N.a.v. het vorig artikel over de verzamelde “Journaal”bijdragen van Marc Grammens, waren wij nieuwsgierig naar de oorsprong van de leuze, die het boek kreeg.
Trou moet Blycken is een besloten herensociëteit te Haarlem met circa 250 leden, die ’Broeders’ worden genoemd. De geschiedenis van Trou moet Blycken, een rederijkerskamer, gaat terug tot 1503. Mogelijk is het gezelschap nog ouder.
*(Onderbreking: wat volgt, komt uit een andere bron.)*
(** A request for a snapshot writes the two files that it names; one about the
    state of a machine pauses or resumes it. *)
Definition host_http (socket : Path) (method : Method) (path : string) (body : list Byte.byte) (limit : Z)
    (o : Fs * HostVms) : HttpOutcome * (Fs * HostVms) :=
  if String.eqb path "/snapshot/create" then
    match parent socket ≫= parent, split_on newline (String.string_of_list_byte body) with
    | Some root, [state; memory] =>
        (HttpAnswered 204 [], ((run (do _ <- fs_write (join (join root "snapshot") state) "state" ;;
           fs_write (join (join root "snapshot") memory) "memory")%prog o.1).2, o.2))
    | _, _ => (HttpAnswered 400 [], o)
    end
  else if String.eqb path "/vm" then
    (HttpAnswered 204 [], (o.1, set_paused
       (if String.eqb (String.string_of_list_byte body) "Paused" then socket :: hv_paused o.2
        else List.filter (fun p => negb (bool_decide (p = socket))) (hv_paused o.2)) o.2))
  else (HttpAnswered 200 [], o).

#[export] Instance host_machines : Machines := {|
  Vms := HostVms;
  VmProcess := nat;
  GuestClient := unit;
  UnixStream := unit;
  now := host_clock;
  sleep_for := host_sleep;
  jailer_spawn := host_spawn;
  process_kill := host_kill;
  process_wait _ o := (Ok tt, o);
  process_wait_for := host_wait_for;
  cgroup_metadata := host_group_metadata;
  cgroup_write := host_group_write;
  cgroup_remove_dir := host_group_remove;
  cgroup_read_to_string _ o := (Ok "", o);
  http_request := host_http;
  unix_connect _ _ o := (Some (Ok tt), o);
  unix_write _ _ o := (Ok tt, o);
  unix_flush _ o := (Ok tt, o);
  unix_read_line _ _ o := (Some (Ok (5%Z, "OK 1" +:+ String newline "")), o);
  tonic_error m := m;
  tonic_connect _ o := (Ok tt, o);
  rpc_health _ o := (Ok tt, o);
  rpc_init _ _ o := (Ok tt, o);
  rpc_rekey _ _ o := (Ok tt, o);
  rpc_start_process _ _ o :=
    (Ok (MkStream [MkWireEvent "p" (Some (Exit (MkProcessExit (Some 0%Z) None false false false false)))] None), o);
  rpc_signal_process _ _ o := (Ok true, o);
  rpc_write_file _ _ _ o := (Ok 0%Z, o);
  rpc_read_file _ _ o := (Ok (MkStream [] None), o);
  rpc_list_directory _ _ o := (Ok [], o);
|}.

(** The part of a path after the last slash. *)
Definition base_name (s : string) : string := match last (split_on "/"%char s) with Some name => name | None => s end.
Trou moet Blycken is de enige rederijkerskamer in Nederland die onafgebroken is blijven bestaan.
De rederijkerij is waarschijnlijk tegen het einde van de dertiende eeuw ontstaan en is vermoedelijk in het kielzog van de Vlaamse migranten overgekomen naar Holland. In het gemeentearchief van Haarlem bevindt zich een stuk uit 1503 waarin Trou moet Blycken de oude kamer wordt genoemd. Deze rederijkerskamer bestond dus al vóór 1503.
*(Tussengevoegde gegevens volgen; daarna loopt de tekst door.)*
Lemma text_length_array vs v : v ∈ vs -> (text_length v <= text_length (JArray vs))%Z.
Proof.
  induction vs as [|x vs IH]; intros Hin; [by apply not_elem_of_nil in Hin|].
  simpl. apply elem_of_cons in Hin as [->|Hin].
  - pose proof (text_length_nonneg (JArray vs)). simpl in *. lia.
  - specialize (IH Hin). simpl in IH. pose proof (text_length_nonneg x). lia.
Qed.

(** The fields of a structure hold no more text than the whole. *)
Lemma struct_fields_text names v ps w : struct_fields names v = Some ps -> Given w ∈ ps ->
  (text_length w <= text_length v)%Z.
Proof.
  destruct v as [| | | | |vs|l]; try done.
  - simpl. destruct (length vs <=? length names); [|done]. intros [= <-] Hin.
    apply elem_of_app in Hin as [Hin|Hin].
    + apply list_elem_of_fmap in Hin as (x&[= ->]&Hin). by apply text_length_array.
    + by apply elem_of_replicate in Hin as [? _].
  - simpl. intros Hps Hin. apply (list_elem_of_lookup_1) in Hin as [i Hi].
    apply mapM_Some in Hps. eapply Forall2_lookup_r in Hps as (name&_&Hm); [|done].
    by eapply member_text.
Qed.

Lemma decode_write_text v b : decode_write v = Some b -> (slen (wb_content_base64 b) <= text_length v)%Z.
Proof.
  unfold decode_write. intros H. decode_cases. simpl.
  match goal with H : required decode_string ?p = Some ?x, Hs : struct_fields _ _ = Some [_; ?p; _; _] |- (slen ?x <= _)%Z =>
    destruct p as [w| |]; try discriminate H; apply (struct_fields_text _ _ _ w) in Hs; [|by right; left];
    destruct w; try discriminate H; injection H as <- end.
  done.
Qed.

Definition files_path (id : string) : list string := ["v1"; "sandboxes"; id; "files"].

(** C18. Uploads end at two mebibytes: the base64 text of a file that reaches the
    upload handler has at most 2097152 characters, since a longer JSON body is
    answered with 413 and changes nothing, whatever the credentials. The limit of
    65 MiB on request bodies never decides, and the files of up to 64 MiB that
    the runtimes accept cannot be uploaded. *)
Theorem uploads_limited r id (w : World (R:=R)) : id <> "" -> in_method r = PUT ->
  in_path r = files_path id -> in_json_content_type r = true ->
  (forall h b, dispatch r = Ok (PUT_files id h b) -> (slen (wb_content_base64 b) <= 2 * 1024 * 1024)%Z)
  /\ ((2 * 1024 * 1024 < Z.of_nat (length (in_body r)))%Z ->
      run (serve r) w = (MkHttpResponse PAYLOAD_TOO_LARGE (rejection_text PAYLOAD_TOO_LARGE), w)).
Proof.
  intros Hid Hm Hp Hj.
  assert (find_route ROUTES (in_path r) = Some ([id], [(PUT, h_write_file); (GET, h_read_file)])) as Hroute.
  { apply (find_route_matching _ ROUTES_disjoint (sandbox_path [Literal "files"])).
    - apply list_elem_of_In. simpl. tauto.
    - rewrite Hp. simpl. by destruct id. }
  split.
  - intros h b (_&captures&handlers&handler&Hf&Hh&Hx)%dispatch_ok.
    rewrite Hroute in Hf. injection Hf as <- <-. rewrite Hm in Hh. injection Hh as <-.
    cbn [extract] in Hx. apply result_map_ok in Hx as (b'&Hb&[= <- <-]).
    apply extract_json_ok in Hb as (v&Hv&Hb&Hl). rewrite json_body_limit_default in Hl.
    apply json_from_slice_length in Hv. apply decode_write_text in Hb. lia.
  - intros Hlen. unfold serve, dispatch.
    destruct (_ <? _)%Z; [unfold http_body; by rewrite Hm|].
    rewrite Hroute, Hm. cbn [method_handler]. unfold method_handler. simpl.
    unfold extract_json. rewrite Hj. simpl. rewrite json_body_limit_default.
    rewrite (proj2 (Z.ltb_lt _ _) Hlen). simpl. unfold http_body. by rewrite Hm.
Qed.

(** ** Statuses *)

Definition error_status (e : ApiError) : Prop := (400 <= ae_status e < 600)%N.
Definition success_status (s : StatusCode) : Prop := (200 <= s < 300)%N.

(** A program whose results satisfy [S] and whose errors have a status of an
    error, from every state. *)
Definition answer {A} (S : A -> Prop) (r : result A ApiError) : Prop :=
  match r with Ok a => S a | Err e => error_status e end.
Definition answers {A} (S : A -> Prop) (p : prog (World (R:=R)) (result A ApiError)) : Prop :=
  forall w, answer S (run p w).1.

Lemma answers_bind_ok {A B} (S : B -> Prop) (p : prog World (result A ApiError)) k :
  answers (fun _ => True) p -> (forall a, answers S (k a)) -> answers S (bind_ok p k).
Proof.
  intros Hp Hk w. rewrite run_bind_ok. specialize (Hp w).
  destruct (run p w) as [[a|e] w']; [apply Hk|exact Hp].
Qed.

Lemma answers_bind {A B} (S : B -> Prop) (p : prog World A) k :
  (forall a, answers S (k a)) -> answers S (bind p k).
Proof. intros Hk w. rewrite run_bind. apply Hk. Qed.

Lemma answers_result {A} (S : A -> Prop) (r : result A ApiError) : answer S r -> answers S (of_result r).
Proof. intros H w. exact H. Qed.

Lemma answer_ok_or {A} e (o : option A) : error_status e -> answer (fun _ => True) (ok_or e o).
Proof. by destruct o. Qed.
Lemma answer_validation {A} (r : result A ValidationError) : answer (fun _ => True) (validation r).
Proof. by destruct r. Qed.
Lemma answer_bearer h : answer (fun _ => True) (bearer h).
Proof. by apply answer_ok_or. Qed.
Lemma answer_validate_ttl t : answer (fun _ => True) (validate_ttl t).
Proof. unfold validate_ttl. by destruct (negb _). Qed.
Lemma answer_page l q : answer (fun _ => True) (snapshot_page l q).
Proof.
  unfold snapshot_page. destruct (lq_cursor q) as [c|]; [|done].
  unfold parse_snapshot_id. destruct (SnapshotId_from_str c) as [i|]; [|done]. simpl.
  by destruct (snapshot_position i l).
Qed.
Lemma from_runtime_status e : error_status (from_runtime e).
Proof. unfold from_runtime. by destruct (re_kind e). Qed.

Lemma answers_act {A} (S : A -> Prop) (f : World -> result A ApiError * World) :
  (forall w, answer S (f w).1) -> answers S (act f).
Proof. intros H w. apply H. Qed.

Lemma answers_runtime_call {A} (p : prog R (result A RuntimeError)) : answers (fun _ => True) (runtime_call p).
Proof.
  intros w. unfold runtime_call. autorewrite with prog. simpl.
  destruct (run p (w_runtime w)).1; [done|]. apply from_runtime_status.
Qed.

Lemma answers_audit who op o d : answers (fun _ => True) (AuditLog_record who op o d).
Proof. apply answers_act. intros w. by destruct (w_audit_faults w) as [|[] ?]. Qed.

Lemma answers_transition id next : answers (fun _ => True) (transition id next).
Proof.
  apply answers_act. intros w. destruct (w_records w !! id); [|done]. by destruct (can_transition_to _ _).
Qed.

Ltac answers_step :=
  first
    [ assumption
    | match goal with
      | |- answers _ (if ?b then _ else _) => destruct b
      | |- answers _ (match ?x with _ => _ end) => destruct x
      | |- answers _ (throw ?e) => intros ?; first [apply from_runtime_status|by vm_compute]
      | |- answers _ (ok _) => intros ?; simpl; try by vm_compute
      | |- answers _ (of_result _) => apply answers_result
      | |- answers _ (runtime_call _) => apply answers_runtime_call
      | |- answers _ (AuditLog_record _ _ _ _) => apply answers_audit
      | |- answers _ (transition _ _) => apply answers_transition
      | |- answers _ (gets _) => apply answers_act; intros ?; simpl
      | |- answers _ (act _) => apply answers_act; intros ?; simpl
      | |- answer _ (ok_or _ _) => apply answer_ok_or; by vm_compute
      | |- answer _ (parse_id _) => apply answer_ok_or; by vm_compute
      | |- answer _ (parse_snapshot_id _) => apply answer_ok_or; by vm_compute
      | |- answer _ (validation _) => apply answer_validation
      | |- answer _ (bearer _) => apply answer_bearer
      | |- answer _ (validate_ttl _) => apply answer_validate_ttl
      | |- answer _ (snapshot_page _ _) => apply answer_page
      | |- answer _ (fst (match ?x with _ => _ end)) => destruct x; [exact I || by vm_compute|..]; by vm_compute
      | |- answers _ (bind_ok _ _) => apply answers_bind_ok; [|intros ?]
      | |- answers _ (bind _ _) => apply answers_bind; intros ?
      end ].

Lemma answers_authorize id h : answers (fun _ => True) (authorize id h).
Proof. unfold authorize. repeat answers_step. Qed.
Lemma answers_authorize_running id h : answers (fun _ => True) (authorize_running id h).
Proof. unfold authorize_running. apply answers_bind_ok; [apply answers_authorize|intros ?]. repeat answers_step. Qed.
Lemma answers_authorize_snapshot id h : answers (fun _ => True) (authorize_snapshot id h).
Proof. unfold authorize_snapshot. repeat answers_step. Qed.

(** The statuses of the replies: those that carry one carry a success. *)
Definition reply_status (r : Reply) : Prop := success_status (reply_parts r).1.
Definition pair_status {A} (x : StatusCode * A) : Prop := success_status x.1.

Lemma answers_reply {A} (S : A -> Prop) (f : A -> Reply) (p : prog World (result A ApiError)) :
  answers S p -> (forall a, S a -> reply_status (f a)) -> answers reply_status (reply f p).
Proof.
  intros Hp Hf w. unfold reply. rewrite run_fmap. simpl. specialize (Hp w).
  destruct (run p w).1; [by apply Hf|exact Hp].
Qed.

Ltac answers_all :=
  repeat first
    [ apply answers_authorize | apply answers_authorize_running | apply answers_authorize_snapshot
    | answers_step ].

Lemma answers_delete_internal id reason : answers (fun _ => True) (delete_internal id reason).
Proof. unfold delete_internal. answers_all. Qed.

Lemma answers_clones snapshot_id ttl handles :
  answers (fun _ => True) (map_prog handles (register_clone snapshot_id ttl)).
Proof.
  induction handles as [|h handles IH]; simpl; [by intros w|].
  apply answers_bind_ok; [unfold register_clone; answers_all|intros ?].
  apply answers_bind_ok; [exact IH|intros ?]. by intros w.
Qed.

#[local] Hint Unfold create_sandbox get_sandbox delete_sandbox execute_command write_file read_file
  list_directory pause_sandbox resume_sandbox create_snapshot list_snapshots rollback_snapshot
  get_snapshot delete_snapshot verify_snapshot restore_snapshot clone_snapshot : handlers.

Lemma router_answers request : answers reply_status (router request).
Proof.
  destruct request; cbn [router];
    match goal with
    | |- answers _ (Ret _) => by intros ?
    | |- answers _ (reply Re_status _) => apply (answers_reply success_status); [|done]
    | |- answers _ (reply (fun '(_, _) => _) _) => apply (answers_reply pair_status); [|by intros []]
    | |- _ => apply (answers_reply (fun _ => True)); [|done]
    end;
    autounfold with handlers;
    repeat first [apply answers_delete_internal|apply answers_clones|progress answers_all].
Qed.

(** C17. The status says how a request went: the router answers every request it
    serves with a status of success (2xx) when the handler succeeded and with
    one of failure (4xx or 5xx) when it failed, from every state and over every
    runtime; the body of a failure is the JSON envelope of its code and message. *)
Theorem status_tells_outcome request (w : World) :
  match (run (router request) w).1 with
  | Ok r => success_status (result_parts (Ok r)).1
  | Err e => (400 <= (result_parts (Err e)).1 < 600)%N
      /\ (result_parts (Err e)).2 = Some (ApiError_json e)
  end.
Proof.
  pose proof (router_answers request w) as H.
  destruct (run (router request) w).1; [exact H|by split].
Qed.

(** ** Bodies *)

(** The requests that are answered with a body when they succeed. *)
Definition has_body (request : Request) : bool :=
  match request with
  | GET_healthz | DELETE_sandbox _ _ | POST_pause _ _ | POST_resume _ _ | DELETE_snapshot _ _ => false
  | _ => true
  end.

Lemma reply_has_body request (w : World) r : (run (router request) w).1 = Ok r ->
  has_body request = true -> exists v, (reply_parts r).2 = Some v.
Proof.
  intros Hr Hb. destruct request; try discriminate Hb; cbn [router] in Hr; unfold reply in Hr;
    rewrite run_fmap in Hr; cbn [fst] in Hr; apply result_map_ok in Hr as (a&_&<-); try destruct a; by eexists.
Qed.

(** The numbers of an answer lie in the range of JSON's integers: all of them do
    by their Rust types, but for the times, which are [u128] milliseconds. *)
Definition carried (r : Reply) : bool :=
  match (reply_parts r).2 with Some v => exact v | None => true end.
End Dispatch.

(** ** The theorems at concrete inputs *)

Definition example_incoming (method : Method) (path : list string) (v : Value) : Incoming :=
  MkIncoming method path (MkHeaderMap None) [] true (json_to_vec v).

Definition example_upload : Value :=
  JObject [("path", JString "/home/sandbox/a"); ("content_base64", JString "AA==")].

Lemma uploads_limited_witness : (slen "AA==" <= 2 * 1024 * 1024)%Z.
Proof.
  pose proof (uploads_limited (example_incoming PUT (files_path "0") example_upload) "0"
    (initial_world start 0 0) ltac:(discriminate) eq_refl eq_refl eq_refl) as [H _].
  apply (H (MkHeaderMap None) (MkWriteFileBody "/home/sandbox/a" "AA==" false None)).
  vm_compute. reflexivity.
Defined.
De lijfspreuk van de groep Trou moet Blycken is later de naam van de Pellicanisten geworden. Samen met de Witte Angieren en De Wijngaardranken waren de Pellicanisten een van de drie rederijkerskamers van Haarlem. Leden van een rederijkerskamer schreven gedichten, liederen en organiseerden wedstrijden voor andere kamers (landjuwelen).